Cancer Council Australia said government response must focus on both reducing demand and disrupting supply, with urgent national coordination. Priority actions include:
Establishing a comprehensive national licensing scheme for all tobacco and nicotine retailers and wholesalers
Significantly increasing enforcement resources to target illicit supply chains
Strengthening penalties and new offences to disrupt organised criminal networks
Maintaining proven tobacco control measures, including taxation
Scaling up investment in national public education campaigns that remind adults and young people of the health harms of tobacco use
Continued support for people who smoke or use nicotine products to quit
"We must not surrender Australia's health policy to organised crime," Ms Reddan said. "Enforcement is starting to have an impact, and this is not the time for a 'quick fix'. All levels of government need to work together to go harder and faster to clamp down on illicit sales and to motivate and support people who smoke to quit."

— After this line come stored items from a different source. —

Lemma chars_append a b : chars (a +:+ b) = chars a ++ chars b.
Proof.
  unfold chars. induction a as [|c a IH]; [reflexivity|].
  change (String c a +:+ b) with (String c (a +:+ b)).
  cbn [list_ascii_of_string app]. f_equal. exact IH.
Qed.

Lemma starts_with_app p s : starts_with p (p ++ s) = true.
Proof. induction p as [|a p IH]; cbn; [reflexivity|]. now rewrite Ascii.eqb_refl. Qed.

Lemma startswith_append p s : startswith (p +:+ s) p = true.
Proof. unfold startswith. rewrite chars_append. apply starts_with_app. Qed.




End PyStrExtras.

(** ** More on the registration intelligence: the lookup *)

Module LookupFacts.
Import PyStr DomainIntelligence.


End LookupFacts.

(** ** More on the URL parser *)

Module URLParserExtras.
Import PyStr URLParser.

(** The kinds of trait of the parser, in the order of its tests, but
    the hex-encoding kind. *)
#[local] Abbreviation parser_kinds :=
  [ "non_standard_port"; "ip_address"; "private_ip"; "many_subdomains";
    "suspicious_tld"; "punycode"; "long_url"; "special_chars" ].

(** The function is its tests one after the other, cut short by the
    hex-encoding test. *)
Lemma traits_as_tests `{Externals} (self : t) parsed extracted :
  _analyze_suspicious_traits self parsed extracted
  = if hex_pattern_search (netloc parsed) || hex_pattern_search (path parsed)
    then Raise (NameError "url")
    else Ok (special_test parsed
               (length_test parsed
                  (punycode_test parsed
                     (tld_test self extracted
                        (subdomain_test extracted
                           (ip_test parsed (port_test parsed []))))))).
Proof.
  unfold _analyze_suspicious_traits.
  destruct (hex_pattern_search (netloc parsed) || hex_pattern_search (path parsed));
    reflexivity.
Qed.

(** What the tests keep true of the kinds recorded so far. *)
#[local] Abbreviation in_order := (fun (traits : list Trait) (kinds : list string) =>
  sublist (map trait_type traits) kinds
  /\ (In "private_ip" (map trait_type traits) -> In "ip_address" (map trait_type traits))).

Lemma test_in_order (c : bool) (acc : list Trait) (x : Trait) (kinds : list string)
    (kind : string) :
  trait_type x = kind ->
  kind <> "private_ip" ->
  in_order acc kinds ->
  in_order (if c then acc ++ [x] else acc) (kinds ++ [kind]).
Proof.
  intros <- Hx [Hsub Hip]. destruct c.
  - split.
    + rewrite map_app. apply sublist_app; [exact Hsub | reflexivity].
    + rewrite map_app, !in_app_iff. cbn [map In]. intuition congruence.
  - split; [now apply sublist_inserts_r | exact Hip].
Qed.

Lemma ip_test_in_order `{Externals} parsed acc kinds :
  ~ In "private_ip" (map trait_type acc) ->
  sublist (map trait_type acc) kinds ->
  in_order (ip_test parsed acc) (kinds ++ ["ip_address"; "private_ip"]).
Proof.
  intros Hno Hsub. unfold ip_test.
  destruct (ip_pattern_search _).
  - destruct (ip_address_is_private _) as [[|]|]; rewrite ?map_app; cbn [map trait_type].
    + split.
      * rewrite <- app_assoc. apply sublist_app; [exact Hsub | reflexivity].
      * rewrite !in_app_iff. cbn [In]. auto.
    + split.
      * apply sublist_app; [exact Hsub|]. apply sublist_skip, sublist_cons, sublist_nil.
      * rewrite !in_app_iff. cbn [In]. auto.
    + split.
      * apply sublist_app; [exact Hsub|]. apply sublist_skip, sublist_cons, sublist_nil.
      * rewrite !in_app_iff. cbn [In]. auto.
  - split; [now apply sublist_inserts_r | intros Hin; now destruct Hno].
Qed.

The warning builds on Cancer Council Australia's recent open letter, which highlighted growing tobacco industry efforts to exploit concerns about illicit trade to weaken effective public health measures.
"The tobacco industry is already trying to frame this as a tax problem," Ms Reddan said. "We cannot let that narrative take hold. The solution is stronger enforcement and sustained public health action - not undoing decades of hard-won progress to reduce the impact of smoking and nicotine addiction on our nation."